The house is an Airbnb and a party venue, so it’s enduring quite a bit of wear. We arrived at the same time as a trio of women and were put off by the “closed for private party” sign, but they’d encountered that a few days before. We collectively decided not to take it seriously and all walked in. No problem. No party.

Montgomery is also home to the Hank Williams Museum, a magnet for country music fans. It has a few nice touches: his music plays throughout. On view are his baby blue Cadillac, some of his gorgeous Western-style suits, and a selection of the romance comics he liked to read. “Why do you read that junk?” friends would ask, and he’d say they gave him most of the ideas for his songs. “I’m so Lonesome I Could Cry” comes to mind. Is this stretching the notion of “literary” too far?

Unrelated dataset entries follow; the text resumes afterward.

Lemma send_get_all url hs (st : Store.state) rows :
  st url = Some rows ->
  send (mk_request "GET" url hs [("select", "cardid,data")] None) st
  = (Store.answer 200 "OK" (Some (JList (map Store.row_json (order rows)))), st).
Proof.
  intros T. unfold Store.send. cbn [req_url req_method req_params req_json].
  rewrite T. cbn [String.eqb Ascii.eqb Bool.eqb].
  unfold Store.get.
  change (Store.parse_filter [("select", "cardid,data")]) with (Some Store.AnyRow).
  change (Store.project [("select", "cardid,data")]) with (Some Store.row_json).
  change (Store.limit [("select", "cardid,data")]) with (fun l : list Store.row => l).
  cbv beta iota. now rewrite filter_any_row.
Qed.

Lemma insert_rows_stores m t new (w : world Store.state) :
  resolves m t ->
  remote_state w (table_url t) = Some [] ->
  Store.distinct_ids new = true ->
  exists w',
    insert_rows SUPABASE_URL HEADERS MODULE_TO_TABLE Store.state send m
                (map Store.row_json new) w = (Ok tt, w') /\
    remote_state w' (table_url t) = Some new.
Proof.
  intros [Kt Kne] T D. destruct new as [|r new].
  - exists w. split; [reflexivity|exact T].
  - unfold insert_rows. cbn [map]. unfold bind, lift, table_index. rewrite Kt.
    unfold post_rows, bind, requests_request.
    change (JList (Store.row_json r :: map Store.row_json new))
      with (JList (map Store.row_json (r :: new))).
    rewrite (send_upsert_empty _ _ _ _ T D).
    eexists. split; [reflexivity|]. apply set_table_same.
Qed.
Lemma size_Counter (l : list K) : size (Counter l) = length l.
Proof.
  unfold Counter. induction l as [|x l IH].
  - apply gmultiset_size_empty.
  - rewrite list_to_set_disj_cons, gmultiset_size_disj_union,
      gmultiset_size_singleton, IH. done.
Qed.

Lemma num_same_le_l (a b : list K) :
  (sum_values (Counter a ∩ Counter b) <= length a)%nat.
Proof.
  unfold sum_values. rewrite <- (size_Counter a).
  apply gmultiset_subseteq_size. multiset_solver.
Qed.

Lemma num_same_le_r (a b : list K) :
  (sum_values (Counter a ∩ Counter b) <= length b)%nat.
Proof.
  unfold sum_values. rewrite <- (size_Counter b).
  apply gmultiset_subseteq_size. multiset_solver.
Qed.

Lemma inject_nat_pos (n : nat) : (0 < n)%nat -> 0 < inject_Z (Z.of_nat n).
Proof. intros Hn. rewrite <- (Zlt_Qlt 0). lia. Qed.

(** The three divisions that compute F1 from a positive number of matches
    all have a non-zero divisor. *)
Lemma f1_divisions (k n m : nat) :
  (0 < k)%nat -> (k <= n)%nat -> (k <= m)%nat ->
  (precision ← py_div (1 * inject_Z (Z.of_nat k)) (inject_Z (Z.of_nat n));
   recall ← py_div (1 * inject_Z (Z.of_nat k)) (inject_Z (Z.of_nat m));
   f1 ← py_div (2 * precision * recall) (precision + recall);
   Ok f1) =
  Ok (2 * (1 * inject_Z (Z.of_nat k) / inject_Z (Z.of_nat n))
        * (1 * inject_Z (Z.of_nat k) / inject_Z (Z.of_nat m))
      / (1 * inject_Z (Z.of_nat k) / inject_Z (Z.of_nat n)
         + 1 * inject_Z (Z.of_nat k) / inject_Z (Z.of_nat m))).
Proof.
  intros Hk Hn Hm.
  pose proof (inject_nat_pos k Hk) as Pk.
  pose proof (inject_nat_pos n ltac:(lia)) as Pn.
  pose proof (inject_nat_pos m ltac:(lia)) as Pm.
  rewrite (py_div_nonzero _ (inject_Z (Z.of_nat n))) by lra.
  cbn [mbind res_bind].
  rewrite (py_div_nonzero _ (inject_Z (Z.of_nat m))) by lra.
  cbn [mbind res_bind].
  rewrite py_div_nonzero; [done|].
  assert (0 < 1 * inject_Z (Z.of_nat k) / inject_Z (Z.of_nat n)).
  { apply Qlt_shift_div_l; lra. }
  assert (0 < 1 * inject_Z (Z.of_nat k) / inject_Z (Z.of_nat m)).
  { apply Qlt_shift_div_l; lra. }
  lra.
Qed.

Lemma f1_score_value (a b : list K) :
  f1_score a b =
    let k := sum_values (Counter a ∩ Counter b) in
    if (k =? 0)%nat then Ok 0
    else Ok (2 * (1 * inject_Z (Z.of_nat k) / len a)
               * (1 * inject_Z (Z.of_nat k) / len b)
             / (1 * inject_Z (Z.of_nat k) / len a
                + 1 * inject_Z (Z.of_nat k) / len b)).
Proof.
  unfold f1_score. cbv zeta.
  destruct (Nat.eqb_spec (sum_values (Counter a ∩ Counter b)) 0); [done|].
  unfold len. apply f1_divisions;
    [lia | apply num_same_le_l | apply num_same_le_r].
Qed.

Lemma f1_score_returns (a b : list K) : exists v, f1_score a b = Ok v.
Proof.
  rewrite f1_score_value. cbv zeta. destruct (_ =? _)%nat; eauto.
Qed.

(** C9. [f1_score] returns a number for every pair of token lists, so no
    division by zero is reached; when either list is empty the multiset
    intersection is empty and the result is 0. *)
Theorem f1_score_total (a b : list K) :
  (exists v, f1_score a b = Ok v) /\
  sum_values (Counter [] ∩ Counter b) = 0%nat /\
  sum_values (Counter a ∩ Counter []) = 0%nat /\
  f1_score [] b = Ok 0 /\ f1_score a [] = Ok 0.
Proof.
  assert (E1 : sum_values (Counter [] ∩ Counter b) = 0%nat).
  { pose proof (num_same_le_l [] b). simpl in *. lia. }
  assert (E2 : sum_values (Counter a ∩ Counter []) = 0%nat).
  { pose proof (num_same_le_r a []). simpl in *. lia. }
  split; [|split; [done|split; [done|split]]].
  - apply f1_score_returns.
  - rewrite f1_score_value. cbv zeta. by rewrite E1.
  - rewrite f1_score_value. cbv zeta. by rewrite E2.
Qed.

End TokenF1Facts.

(** ** The text variant *)

Section TextMetricsFacts.
Local Open Scope Q_scope.

Lemma existsb_no_answer (gts : list string) :
  existsb (fun gt => bool_decide (gt = NO_ANSWER)) gts = true <->
  NO_ANSWER ∈ gts.
Proof.
  rewrite existsb_exists. split.
  - intros (x & Hin & Hx). apply bool_decide_eq_true in Hx. subst.
    by apply list_elem_of_In.
  - intros Hin. exists NO_ANSWER. split; [by apply list_elem_of_In|].
    by apply bool_decide_eq_true.
Qed.

(** The text variant returns a pair for every input. *)
Lemma sqa_s_metrics_returns (p : string) (gts : list string) :
  exists r, sqa_s_metrics p gts = Ok r.
Proof.
  unfold sqa_s_metrics. destruct (bool_decide (p = NO_ANSWER)).
  { destruct (existsb _ gts); eauto. }
  destruct (filter _ gts) as [|g gs] eqn:E; cbn [py_not]; [eauto|].
  destruct (mapM_returns
              (fun gt => f1_score (split (normalize_squad p)) (split gt))
              (map normalize_squad (g :: gs))) as (vs & -> & L).
  { intros gt. apply f1_score_returns. }
  cbn [mbind res_bind].
  destruct (py_max_returns vs) as (v & ->); [|cbn; eauto].
  intros ->. done.
Qed.

(** C5. With the sentinel as prediction the result is [(1, 1)] when some
    ground truth is the sentinel and [(0, 0)] otherwise; with any other
    prediction and only sentinel ground truths the result is [(0, 0)]; all
    of these are returned values, not exceptions. *)
Theorem sqa_s_metrics_no_answer (gts : list string) :
  (NO_ANSWER ∈ gts -> sqa_s_metrics NO_ANSWER gts = Ok (1, 1)) /\
  (NO_ANSWER ∉ gts -> sqa_s_metrics NO_ANSWER gts = Ok (0, 0)) /\
  (forall p, p <> NO_ANSWER -> Forall (fun gt => gt = NO_ANSWER) gts ->
     sqa_s_metrics p gts = Ok (0, 0)).
Proof.
  split; [|split].
  - intros Hin. unfold sqa_s_metrics. rewrite bool_decide_eq_true_2 by done.
    apply existsb_no_answer in Hin. by rewrite Hin.
  - intros Hnin. unfold sqa_s_metrics. rewrite bool_decide_eq_true_2 by done.
    destruct (existsb _ gts) eqn:E; [|done].
    apply existsb_no_answer in E. contradiction.
  - intros p Hp Hall. unfold sqa_s_metrics.
    rewrite bool_decide_eq_false_2 by done.
    assert (filter (fun gt => gt <> NO_ANSWER) gts = []) as ->; [|done].
    induction Hall as [|gt gts' Hgt _ IH]; [done|].
    rewrite filter_cons_False by (intros N; by apply N). done.
Qed.

Lemma sqa_s_metrics_no_answer_witness :
  sqa_s_metrics NO_ANSWER ["paris"; "<no answer>"] = Ok (1, 1) /\
  sqa_s_metrics NO_ANSWER ["paris"] = Ok (0, 0) /\
  sqa_s_metrics "paris" ["<no answer>"; "<no answer>"] = Ok (0, 0).
Proof.
  split; [|split].
  - destruct (sqa_s_metrics_no_answer ["paris"; "<no answer>"]) as (H1 & _).
    apply H1. apply list_elem_of_In. simpl. auto.
  - destruct (sqa_s_metrics_no_answer ["paris"]) as (_ & H2 & _).
    apply H2. intros Hin. apply list_elem_of_In in Hin. simpl in Hin.
    destruct Hin as [E|[]]. discriminate E.
  - destruct (sqa_s_metrics_no_answer ["<no answer>"; "<no answer>"])
      as (_ & _ & H3).
    apply H3; [discriminate | repeat constructor].
Defined.
(** * Snowfun Nepal tracker: authentication and session lifecycle

    A shallow embedding of the authentication core of the backend:
    the OTP controller (in-memory ledger, phone normalisation, OTP login),
    the auth controller (register, login, token refresh, password change,
    password reset), the route validators, the [User] entity's password
    hook, and the two middlewares (JWT authentication and RBAC).

    Conventions of the model.
    - Module-level mutable state ([otpStore]) and the database are passed
      explicitly: a handler takes the state before and returns the state
      after together with what it sent.
    - Sources of non-determinism are arguments: [Date.now()] is [now]
      (milliseconds), [Math.random()] is [rand], the bcrypt salt is
      [salt], the UUID the database generates is [fresh_id].
    - A JavaScript number that is not an integer is the rational it
      denotes, and an arithmetic operation on such numbers is the exact
      operation followed by [round64], the rounding of IEEE 754 binary64
      to the nearest number, ties to even; [Math.random()] returns a
      binary64 number in [0,1).
    - A string is the sequence of bytes of its UTF-8 form.
    - A JWT is symbolic: the claim set, the key it was signed under and
      its [iat]/[exp] stamps; any other text is [Opaque].
    - [res.status(n).json(b)] is [Respond n b]; [next(err)] is [NextError].
    - A request body field a handler requires is a string (a request
      that omits it is validated like the empty string); a field a
      handler tests for presence, or a validator treats as optional, is
      an [option].
    - The libraries are modelled by what this program uses of them:
      TypeORM's [findOne] is the first matching row, [save] runs the
      entity hook and then writes; bcrypt and validator.js's [isEmail]
      and [isMobilePhone] are parameters ([Bcrypt], [ValidatorJs]). *)

From Stdlib Require Import ZArith QArith Qround Qpower Qabs.
From Stdlib Require Import String Ascii List Lia Lqa.
From stdpp Require Import gmap strings pretty.
(** * Speed-curve input processor: model and properties

    A shallow embedding of [src/speed_curve.c] (with the structures of
    [zmk/input_processors/speed_curve.h]) and the properties of the
    processor that the specification states.

    Conventions of the embedding.
    - C integers are [Z]; every signed operation of width [w] is followed by
      its two's-complement wrap-around ([CInt.int32], [CInt.int64]), the
      convention of CompCert for signed arithmetic.  Integer division is
      [Z.quot] (truncation toward zero).
    - Arrays are lists; [a[i]] is [nth i a 0].  Every read the code performs is
      in bounds (the indices are derived from the array length).
    - The handler mutates [dev->data] and [*event] and calls [k_uptime_get()]
      up to two times; the model passes the data and the event in and out and
      takes the two clock readings as an input.
    - [LOG_DBG] lines are collected, in order, in the outcome. *)

From Stdlib Require Import ZArith List Bool Lia.
Import ListNotations.
Local Open Scope Z_scope.

(* ------------------------------------------------------------------ *)
(** ** Machine integers *)

Module CInt.

(** Two's-complement wrap-around of a signed [w]-bit integer. *)
Definition wrap (w : Z) (z : Z) : Z :=
  (z + 2 ^ (w - 1)) mod 2 ^ w - 2 ^ (w - 1).

Definition int32 (z : Z) : Z := wrap 32 z.
Definition int64 (z : Z) : Z := wrap 64 z.

(** Representable values. *)
Definition in_int32 (z : Z) : Prop := - 2 ^ 31 <= z < 2 ^ 31.
Definition in_int64 (z : Z) : Prop := - 2 ^ 63 <= z < 2 ^ 63.

Definition in_int32b (z : Z) : bool := (- 2 ^ 31 <=? z) && (z <? 2 ^ 31).

(** Conversion to an unsigned [w]-bit integer. *)
Definition uint8 (z : Z) : Z := z mod 2 ^ 8.
Definition uint16 (z : Z) : Z := z mod 2 ^ 16.

End CInt.

Import CInt.

(* ------------------------------------------------------------------ *)
(** ** Data model *)

(** [struct zip_speed_curve_config].  [codes_len] and [curve_points_len] are
    the lengths of the two arrays (the instantiation macro sets them with
    [DT_INST_PROP_LEN]); [curve_points] is the flattened array
    [time0, speed0, time1, speed1, ...]. *)
Record zip_speed_curve_config : Type := {
  type : Z;                    (* uint8_t *)
  codes : list Z;              (* const uint16_t *, codes_len *)
  curve_points : list Z;       (* const int32_t *, curve_points_len *)
  trigger_period_ms : Z;       (* uint16_t *)
  track_remainders : bool
}.

Definition codes_len (cfg : zip_speed_curve_config) : nat :=
  length (codes cfg).
Definition curve_points_len (cfg : zip_speed_curve_config) : nat :=
  length (curve_points cfg).

(** [struct zip_speed_curve_data].  The handler reads and writes [is_active],
    [start_time] and the two last directions.  The header of this snapshot
    declares [x_start_time], [y_start_time], [x_remainder] and [y_remainder]
    instead of [is_active] and [start_time]; no function accesses those four,
    and the record carries them so that frame properties range over every
    declared field.  The two [float] remainders are kept as their 32-bit
    patterns. *)
Record zip_speed_curve_data : Type := {
  is_active : bool;
  start_time : Z;              (* int64_t *)
  x_start_time : Z;            (* int64_t, never accessed *)
  y_start_time : Z;            (* int64_t, never accessed *)
  last_x_direction : Z;        (* int8_t: -1, 0, 1 *)
  last_y_direction : Z;        (* int8_t: -1, 0, 1 *)
  x_remainder : Z;             (* float, never accessed *)
  y_remainder : Z              (* float, never accessed *)
}.

(** The fields of Zephyr's [struct input_event] that the handler uses. *)
Record input_event : Type := {
  event_type : Z;              (* uint8_t type *)
  code : Z;                    (* uint16_t *)
  value : Z                    (* int32_t *)
}.

(** The two readings of [k_uptime_get()] inside one call of the handler: the
    one stored in [start_time] when timing is (re)started, and the one taken
    as [current_time]. *)
Record uptime : Type := {
  now_start : Z;
  now_current : Z
}.

(** The debug log lines of the handler, with their arguments. *)
Inductive log_msg : Type :=
| LogMovementStopped
| LogDirectionChanged
| LogMovementStarted (start : Z)
| LogSpeedCurve (elapsed speed movement original : Z).

(** What one call of the handler leaves behind. *)
Record outcome : Type := {
  ret : Z;
  data_out : zip_speed_curve_data;
  event_out : input_event;
  log : list log_msg
}.
Lemma one_node_nodes : (nodes one_node).*1 = ["node-1"].
Proof. vm_compute. reflexivity. Qed.

Lemma createEdge_self_loop_witness :
  ∃ l, createEdge "node-1" "node-1" no_options one_node
       = (Ok (Some (edge_name (edgeIdCounter one_node))),
          edge_created (new_edge "node-1" "node-1" no_options one_node) l
            one_node).
Proof.
  apply (createEdge_self_loop "node-1" no_options one_node);
    [apply one_node_wf|rewrite one_node_nodes; set_solver|apply one_node_hooks
    |apply one_node_no_loop].
Defined.

(** ** The dirty set *)

Lemma grows_refl st : grows st st.
Proof. split; auto. Qed.

Lemma grows_trans st1 st2 st3 : grows st1 st2 → grows st2 st3 → grows st1 st3.
Proof.
  intros [Hn1 Hd1] [Hn2 Hd2]. split; [auto|].
  intros k [Hk|Hk]%Hd2; [|auto]. destruct (Hd1 k Hk); auto.
Qed.

Lemma grows_same st st' :
  (nodes st').*1 = (nodes st).*1 → dirtyNodes st' = dirtyNodes st →
  grows st st'.
Proof. intros Hn Hd. split; intros k; rewrite ?Hn, ?Hd; auto. Qed.

Lemma grows_dirty_ok st st' : grows st st' → dirty_ok st → dirty_ok st'.
Proof. intros [Hn Hd] Hok k [Hk|Hk]%Hd; auto. Qed.

Lemma gentle_keeps_dirty m : gentle m → keeps_dirty m.
Proof. intros Hm st st' Hwf Hd E. eapply grows_dirty_ok; eauto. Qed.

Lemma gentle_ret : gentle (mret tt).
Proof. intros st st' _ [= <-]. apply grows_refl. Qed.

Milledgeville, Georgia, was home to one of the greatest Southern Gothic authors, National Book Award-winner Flannery O’Connor (1925-1964). We visited Andalusia, the farm where she lived in the last years of her life and where she raised her prized peacocks. There’s now a museum there dedicated to her work. We also saw from the outside the house in Milledgeville where, as a teenager, she lived with her mother’s family while her father’s health declined.

When her letters were published in 1979 (The Habit of Being), I read them and it was painful to see in the museum the kind of typewriter she used. Like her father, O’Connor had lupus, and in the days before word processing, revisions to stories and novels required retyping—a massive chore for her. However, the trials of the disease were integral to her experience. As writer Alice McDermott said, “It was the illness, I think, which made her the writer she is.”

In Atlanta, Georgia, we saw Roundabout Theater’s production of Charles Fuller’s Pulitzer Prize winning (1982) story, A Soldier’s Play, directed by Kenny Leon. The production has a great cast, with Norm Lewis and Eugene Lee in the leads. Some of the themes are a little dated, but the overall message about the effects of racism is not. Even if the play hadn’t been so good, it would have been worth it to see the renovated Fox Theatre, with its fabulous Moorish interior. The picture can’t do it justice!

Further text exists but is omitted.